The de facto state of law enforcement of DMCA is that fair use means that if I rip a DVD for my personal use, no one is going to prosecute me. I can even publish the methods for doing so and not be prosecuted. But I can't make and sell tools to do so. That's the de facto state of fair use in the US under the DMCA.

And nothing in the DMCA lets a company profit by unilaterally circumventing DRM and re-implementing a different DRM scheme, even if it all technically worked in an air-tight fashion. I believe there have been a couple of court cases directly along those lines where those methods were found to be illegal.

"I can't imagine these policies being tenable in a real competition context, two or three years down the line at the latest. At that time, they may change the policies, but won't it be too late then?"

Yup. That's where I think Siracusa's conclusion is wrong.

By maximizing short-term profit over long-term platform dominance, Apple is reducing its total profit stream. It's not an either/or choice between maximizing service profit and maximizing platform stewardship. If they did the latter, they'd accomplish the former, as long as their time horizon stretches past the next year or two.

Instead, they're eating their seed-corn. They won't be the only game in town for too much longer. Either Google or Microsoft will produce a 'good enough' platform in relatively short-order. Too much money is at stake for them not to. And then, the Mothership will be screwed in terms of service profitability.

"@Chucky Given that there was no DMCA then, I don’t see what difference an alternate format design would have made."

Ah. But DMCA was passed in 1998 directly in response to the first real stirrings of the CD-ripping phenomenon.

Had the audio industry thought through the foreseeable future when they designed the CD format, (or even had they taken a step back in the early 90's, looked at the by then incredibly obvious future, taken the very real short-term hit to kill the CD format and re-introduce a new CD format with rudimentary DRM), they could have been protected once DMCA inevitably passed.

If the audio industry had taken the basic steps to protect itself in the early 90's, the DMCA in 1998 would have then covered the CD DRM, there would have been no SoundJam, no iTunes, no iPod, and the audio industry wouldn't have suffered the totally crippling blow they underwent.

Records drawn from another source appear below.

(** * Axelar data-provider service: resilience layers and snapshot pipeline

    A shallow embedding of [packages/axelar-plugin/src/service.ts].

    Conventions of the embedding.
    - JavaScript numbers that hold counters, HTTP status codes and
      millisecond timestamps are integers ([Z]).  Numbers that hold money
      amounts and ratios are exact rationals ([Q]): the embedding does the
      arithmetic of the source without binary64 rounding, and without the
      values NaN and Infinity (a division by zero is guarded where the source
      compares its result).
    - [Date.now()], [fetch], [Math.random()] and [setTimeout] are the outside
      world: a type [World] with a clock and three operations, over which the
      service is parametric.
    - A notional (a decimal string of digits in the source) is the integer it
      denotes; a request URL is the structured value it is built from; a JSON
      body is the record of the fields the source reads from it.  An object
      the source enumerates is the list of its own properties in creation
      order, and [Object.entries] puts the array-index keys first.
    - A computation of the service is a function from the state of the
      service and the world to a result (a value or a thrown error) and the
      next state.  The sub-pipelines that [Promise.all] starts together run
      one after the other; the request deduplicator, whose behaviour only
      shows under interleaving, has an event model of its own.
    - [console.log] / [console.error] output is not modelled. *)

From Stdlib Require Import ZArith QArith Qabs Qround Qpower Lqa Lia Ascii String
  List Bool Sorted.
From stdpp Require Import gmap strings sorting.

Local Open Scope Z_scope.

(** ** Errors

    The error classes of the source.  [RateLimitError] extends
    [AxelarAPIError] with status 429 and [retryable = true]; [Error] is the
    plain JavaScript error, told apart by its message. *)

Inductive JsError : Type :=
| AxelarAPIError (statusCode : Z) (retryable : bool)
| RateLimitError (retryAfterMs : Z)
| PriceAPIError (symbol : string)
| Error (message : string).

(** [e instanceof AxelarAPIError] *)
Definition isAxelarAPIError (e : JsError) : bool :=
  match e with
  | AxelarAPIError _ _ | RateLimitError _ => true
  | _ => false
  end.

(** [e.retryable], for an [AxelarAPIError] *)
Definition retryableOf (e : JsError) : bool :=
  match e with
  | AxelarAPIError _ r => r
  | RateLimitError _ => true
  | _ => true
  end.

(** ** TTLCache *)

Module TTLCache.
Section Cache.
Context {K : Type} `{Countable K} {V : Type}.

Record Entry : Type := mkEntry {
  value : V;
  expiresAt : Z;
  accessCount : Z
}.

Record t : Type := mkCache {
  store : gmap K Entry;
  hits : Z;
  misses : Z;
  ttlMs : Z
}.

Definition create (ttl : Z) : t :=
  {| store := ∅; hits := 0; misses := 0; ttlMs := ttl |}.

(** [get(key)], with [now] the reading of [Date.now()]. *)
Definition get (now : Z) (key : K) (c : t) : option V * t :=
  match store c !! key with
  | None =>
      (None, {| store := store c; hits := hits c;
                misses := misses c + 1; ttlMs := ttlMs c |})
  | Some hit =>
      if expiresAt hit <? now then
        (None, {| store := delete key (store c); hits := hits c;
                  misses := misses c + 1; ttlMs := ttlMs c |})
      else
        (Some (value hit),
         {| store := <[key := {| value := value hit;
                                 expiresAt := expiresAt hit;
                                 accessCount := accessCount hit + 1 |}]>
                       (store c);
            hits := hits c + 1; misses := misses c; ttlMs := ttlMs c |})
  end.

(** [set(key, value)] *)
Definition set (now : Z) (key : K) (v : V) (c : t) : t :=
  {| store := <[key := {| value := v; expiresAt := now + ttlMs c;
                          accessCount := 0 |}]> (store c);
     hits := hits c; misses := misses c; ttlMs := ttlMs c |}.

Definition clear (c : t) : t :=
  {| store := ∅; hits := 0; misses := 0; ttlMs := ttlMs c |}.

Record Stats : Type := mkStats {
  size_ : nat; hits_ : Z; misses_ : Z; hitRate : Q
}.

Definition getStats (c : t) : Stats :=
  {| size_ := size (store c); hits_ := hits c; misses_ := misses c;
     hitRate := if 0 <? hits c + misses c
                then (inject_Z (hits c) / inject_Z (hits c + misses c))%Q
                else 0%Q |}.
End Cache.
Arguments Entry : clear implicits.
Arguments t K {_ _} V.
End TTLCache.

(** ** CircuitBreaker *)

Module CircuitBreaker.

Inductive State : Type := CLOSED | OPEN | HALF_OPEN.

Record t : Type := mkBreaker {
  failures : Z;
  lastFailureTime : Z;
  state : State;
  failureThreshold : Z;
  resetTimeoutMs : Z
}.

Definition create (threshold resetMs : Z) : t :=
  {| failures := 0; lastFailureTime := 0; state := CLOSED;
     failureThreshold := threshold; resetTimeoutMs := resetMs |}.

Definition setState (st : State) (cb : t) : t :=
  {| failures := failures cb; lastFailureTime := lastFailureTime cb;
     state := st; failureThreshold := failureThreshold cb;
     resetTimeoutMs := resetTimeoutMs cb |}.

Definition onSuccess (cb : t) : t :=
  {| failures := 0; lastFailureTime := lastFailureTime cb;
     state := CLOSED; failureThreshold := failureThreshold cb;
     resetTimeoutMs := resetTimeoutMs cb |}.

Definition onFailure (now : Z) (cb : t) : t :=
  let failures' := failures cb + 1 in
  {| failures := failures'; lastFailureTime := now;
     state := if failureThreshold cb <=? failures' then OPEN else state cb;
     failureThreshold := failureThreshold cb;
     resetTimeoutMs := resetTimeoutMs cb |}.

Definition circuitOpenError : JsError := Error "Circuit breaker is OPEN".

Section Execute.
(** The wrapped operation runs against some state [W] that carries the
    clock; the breaker object is passed explicitly. *)
Context {W T : Type} (now : W -> Z).

(** The gate at the head of [execute]: [None] when the call is refused. *)
Definition gate (cb : t) (w : W) : option t :=
  match state cb with
  | OPEN =>
      if resetTimeoutMs cb <? now w - lastFailureTime cb
      then Some (setState HALF_OPEN cb)
      else None
  | _ => Some cb
  end.

Definition execute (fn : W -> (JsError + T) * W) (cb : t) (w : W)
  : (JsError + T) * t * W :=
  match gate cb w with
  | None => (inl circuitOpenError, cb, w)
  | Some cb1 =>
      let '(r, w') := fn w in
      match r with
      | inr result => (inr result, onSuccess cb1, w')
      | inl error => (inl error, onFailure (now w') cb1, w')
      end
  end.
End Execute.

Definition reset (cb : t) : t :=
  {| failures := 0; lastFailureTime := 0; state := CLOSED;
     failureThreshold := failureThreshold cb;
     resetTimeoutMs := resetTimeoutMs cb |}.

End CircuitBreaker.

(** ** RequestDeduplicator

    [deduplicate] is asynchronous: between the call of the producer and its
    settlement other callers run.  The embedding makes the two moments
    separate events on a small promise runtime.  A promise is a number; the
    promise handed to the callers ([fn().finally(...)]) and the producer's own
    promise settle together with the same outcome and share one number. *)

Module RequestDeduplicator.
Section Dedup.
Context {T : Type}.

Record t : Type := mkDedup {
  pending : gmap string nat;           (* [this.pending]: key to promise *)
  cleanup : gmap nat string;           (* unsettled promise to the key its
                                          [finally] callback deletes *)
  settled : gmap nat (JsError + T);    (* settled promises, with outcome *)
  nextPromise : nat;
  invoked : list string                (* one item per call of a producer *)
}.

Definition create : t :=
  {| pending := ∅; cleanup := ∅; settled := ∅; nextPromise := 0%nat;
     invoked := [] |}.

(** [deduplicate(key, fn)]: the promise returned to the caller. *)
Definition deduplicate (key : string) (d : t) : nat * t :=
  match pending d !! key with
  | Some existing => (existing, d)
  | None =>
      let promise := nextPromise d in
      (promise,
       {| pending := <[key := promise]> (pending d);
          cleanup := <[promise := key]> (cleanup d);
          settled := settled d;
          nextPromise := S promise;
          invoked := key :: invoked d |})
  end.

(** The producer behind [promise] completes with [outcome]: the [finally]
    callback deletes the key, and the promise settles. *)
Definition settle (promise : nat) (outcome : JsError + T) (d : t) : t :=
  match cleanup d !! promise with
  | Some key =>
      {| pending := delete key (pending d);
         cleanup := delete promise (cleanup d);
         settled := <[promise := outcome]> (settled d);
         nextPromise := nextPromise d;
         invoked := invoked d |}
  | None => d
  end.

Definition clear (d : t) : t :=
  {| pending := ∅; cleanup := cleanup d; settled := settled d;
     nextPromise := nextPromise d; invoked := invoked d |}.

Inductive Event : Type :=
| Call (key : string)
| Settle (promise : nat) (outcome : JsError + T).

(** One event; a call reports the key and the promise it was handed. *)
Definition step (ev : Event) (d : t) : option (string * nat) * t :=
  match ev with
  | Call key => let '(p, d') := deduplicate key d in (Some (key, p), d')
  | Settle p o => (None, settle p o d)
  end.

Fixpoint run (evs : list Event) (d : t) : list (string * nat) * t :=
  match evs with
  | [] => ([], d)
  | ev :: rest =>
      let '(r, d1) := step ev d in
      let '(rs, d2) := run rest d1 in
      (match r with Some x => x :: rs | None => rs end, d2)
  end.

(** How often the producer of [key] has been called. *)
Definition invocations (key : string) (d : t) : nat :=
  length (filter (λ k, k = key) (invoked d)).

(** The event does not settle [promise]. *)
Definition leaves (promise : nat) (ev : Event) : Prop :=
  match ev with
  | Settle p _ => p ≠ promise
  | Call _ => True
  end.

(** Consistency of the runtime: [pending] and [cleanup] are inverse to each
    other and only mention promises that were allocated. *)
Definition consistent (d : t) : Prop :=
  (∀ k p, pending d !! k = Some p ↔ cleanup d !! p = Some k) ∧
  (∀ p k, cleanup d !! p = Some k → (p < nextPromise d)%nat).
End Dedup.
Arguments t : clear implicits.
Arguments Event : clear implicits.
End RequestDeduplicator.

(** ** Domain entities (the contract's Asset, Rate, LiquidityDepth,
    VolumeWindow, ListedAssets and ProviderSnapshot) *)

Record Asset : Type := mkAsset {
  chainId : string;
  assetId : string;
  symbol : string;
  decimals : Z
}.

Record Route : Type := mkRoute { source : Asset; destination : Asset }.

I mean, fewgawdsakes. I ripped my first CD in 1993 or so, and I could see the future back then...

@Chucky My point is that, technically, a more protected audio format wouldn’t have helped them. It would have been just as easy to bypass as DVD. Rudimentary DRM only becomes useful if you expect a future law like the DMCA to afford legal protection, in essence making it illegal to build a digital lockpick. It was a while ago, but my recollection is that this type of law was unprecedented.

"@Chucky My point is that, technically, a more protected audio format wouldn’t have helped them. It would have been just as easy to bypass as DVD."

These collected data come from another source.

(** Every index drawn for a non-empty prefix lies inside that prefix. *)
Lemma draw_in_range (seed : Q) (m : nat) :
  (0 < m)%nat → (draw Math_sin seed m < m)%nat.
Proof.
  intros Hm. unfold draw, Math_floor.
  set (r := seededRandom Math_sin (seed + inject_Z (Z.of_nat m))).
  destruct (seededRandom_unit (seed + inject_Z (Z.of_nat m))) as [Hr0 Hr1].
  fold r in Hr0, Hr1.
  assert (Hm0 : (0 < inject_Z (Z.of_nat m))%Q).
  { change 0%Q with (inject_Z 0). rewrite <- Zlt_Qlt. lia. }
  assert (Hlo : (0 <= Qfloor (r * inject_Z (Z.of_nat m)))%Z).
  { rewrite <- (Qfloor_Z 0). apply Qfloor_resp_le.
    apply Qmult_le_0_compat; [exact Hr0 | apply Qlt_le_weak, Hm0]. }
  assert (Hhi : (Qfloor (r * inject_Z (Z.of_nat m)) < Z.of_nat m)%Z).
  { rewrite Zlt_Qlt.
    eapply Qle_lt_trans; [apply Qfloor_le|].
    assert (H := Qmult_lt_compat_r r 1 _ Hm0 Hr1). lra. }
  lia.
Qed.

Lemma swap_length {A} (l : list A) m i : length (swap l m i) = length l.
Proof.
  unfold swap. destruct (l !! i), (l !! m); try done.
  by rewrite !length_insert.
Qed.

Lemma swap_Permutation {A} (l : list A) m i : swap l m i ≡ₚ l.
Proof.
  unfold swap.
  destruct (l !! i) as [x|] eqn:Hi, (l !! m) as [y|] eqn:Hm; try done.
  by apply Permutation_insert_swap.
Qed.

Lemma shuffleLoop_Permutation {A} m seed (l : list A) :
  shuffleLoop Math_sin m seed l ≡ₚ l.
Proof.
  revert l. induction m as [|m IH]; intros l; simpl; [done|].
  rewrite IH. apply swap_Permutation.
Qed.

(** Inside the loop both indices of every swap are valid positions, so the
    fall-through branch of [swap] is never taken. *)
Lemma swap_in_range {A} (l : list A) m i :
  (m < length l)%nat → (i < length l)%nat →
  ∃ x y, l !! i = Some x ∧ l !! m = Some y ∧
         swap l m i = <[i := y]> (<[m := x]> l).
Proof.
  intros Hm Hi.
  destruct (lookup_lt_is_Some_2 l i Hi) as [x Hx].
  destruct (lookup_lt_is_Some_2 l m Hm) as [y Hy].
  exists x, y. unfold swap. by rewrite Hx, Hy.
Qed.

Lemma shuffle3 {A} (a b c : A) (seed : Q) :
  seededShuffle Math_sin [a; b; c] seed ∈
    [ [a; b; c]; [b; a; c]; [a; c; b]; [c; a; b]; [c; b; a]; [b; c; a] ].
Proof.
  unfold seededShuffle. simpl.
  pose proof (draw_in_range seed 3 ltac:(lia)) as H3.
  pose proof (draw_in_range seed 2 ltac:(lia)) as H2.
  pose proof (draw_in_range seed 1 ltac:(lia)) as H1.
  destruct (draw Math_sin seed 3) as [|[|[|?]]]; [| | |lia];
  destruct (draw Math_sin seed 2) as [|[|?]]; try lia;
  destruct (draw Math_sin seed 1) as [|?]; try lia;
  simpl; set_solver.
Qed.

But now we're back to your original point. DVD's are rippable, but no one can commercialize an iTunes for ripped DVD's.

"Rudimentary DRM only becomes useful if you expect a future law like the DMCA to afford legal protection, in essence making it illegal to build a digital lockpick. It was a while ago, but my recollection is that this type of law was unprecedented."

The DMCA was indeed unprecedented. But that's only because the Age of Digitally Reproducible Arts was unprecedented. (The Age of Mechanically Reproducible Arts was a fundamentally different thing from these points of view.)

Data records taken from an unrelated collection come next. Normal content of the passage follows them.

(** * Reading-time estimation: [generateReadingTime] of [src/lib/helpers.ts]

    The only executable code of the site is

    <<
    export function generateReadingTime(text: string): string {
      const wordsPerMinute = 200;
      const noOfWords = text.split(/\s/g).length;
      const minutes = noOfWords / wordsPerMinute;
      const readTime = Math.ceil(minutes);
      return `${readTime} minute read`;
    }
    >>

    The development embeds it twice.  Module [JS] gives the values and the
    built-ins the function calls, as ECMAScript defines them; the top level
    has the four bindings of the body as pure functions on strings, and
    module [Engine] runs the same body in a state-and-exception monad over a
    heap of RegExp objects, which is where "never throws" and "no side
    effect" are statements about something.

    Modelling choices, all about sizes no engine reaches:
    - a string is a finite list of UTF-16 code units, of any length.  Engines
      cap the length of a string below 2^32 - 1, so the default limit
      2^32 - 1 of [split] on the number of parts never truncates, and the
      length of the array is the number of parts;
    - [noOfWords / wordsPerMinute] is computed on exact rationals.  For a
      count below 2^53 the quotient is below 2^46, where binary64 numbers are
      at most 2^-7 apart; a quotient that is not an integer is at least
      1/200 > 2^-8 away from one, so rounding to nearest cannot reach an
      integer and [Math.ceil] of the rounded quotient is the ceiling of the
      exact one ([Math_ceil_round] below);
    - a ceiling below 10^21 is printed by the template literal in plain
      decimal digits. *)

From Stdlib Require Import Ascii String.
From Stdlib Require Decimal DecimalString DecimalPos.
From Stdlib Require Import List Bool Arith NArith ZArith QArith Qround Qabs.
From Stdlib Require Import Lia Lqa.
Import ListNotations.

But legislation like the DMCA was not unforeseeable by any means in the early 1990's. I could see something like it coming back when I first ripped a CD in the early '90's. I don't think the audio industry was unaware of the contours of the coming era at that point. But they were in the midst of the CD rollout boom, and they just made a (bad) business decision not to take a very real short-term hit right then and there in order to ensure the long-term vitality of their industry. They ate their seed-corn.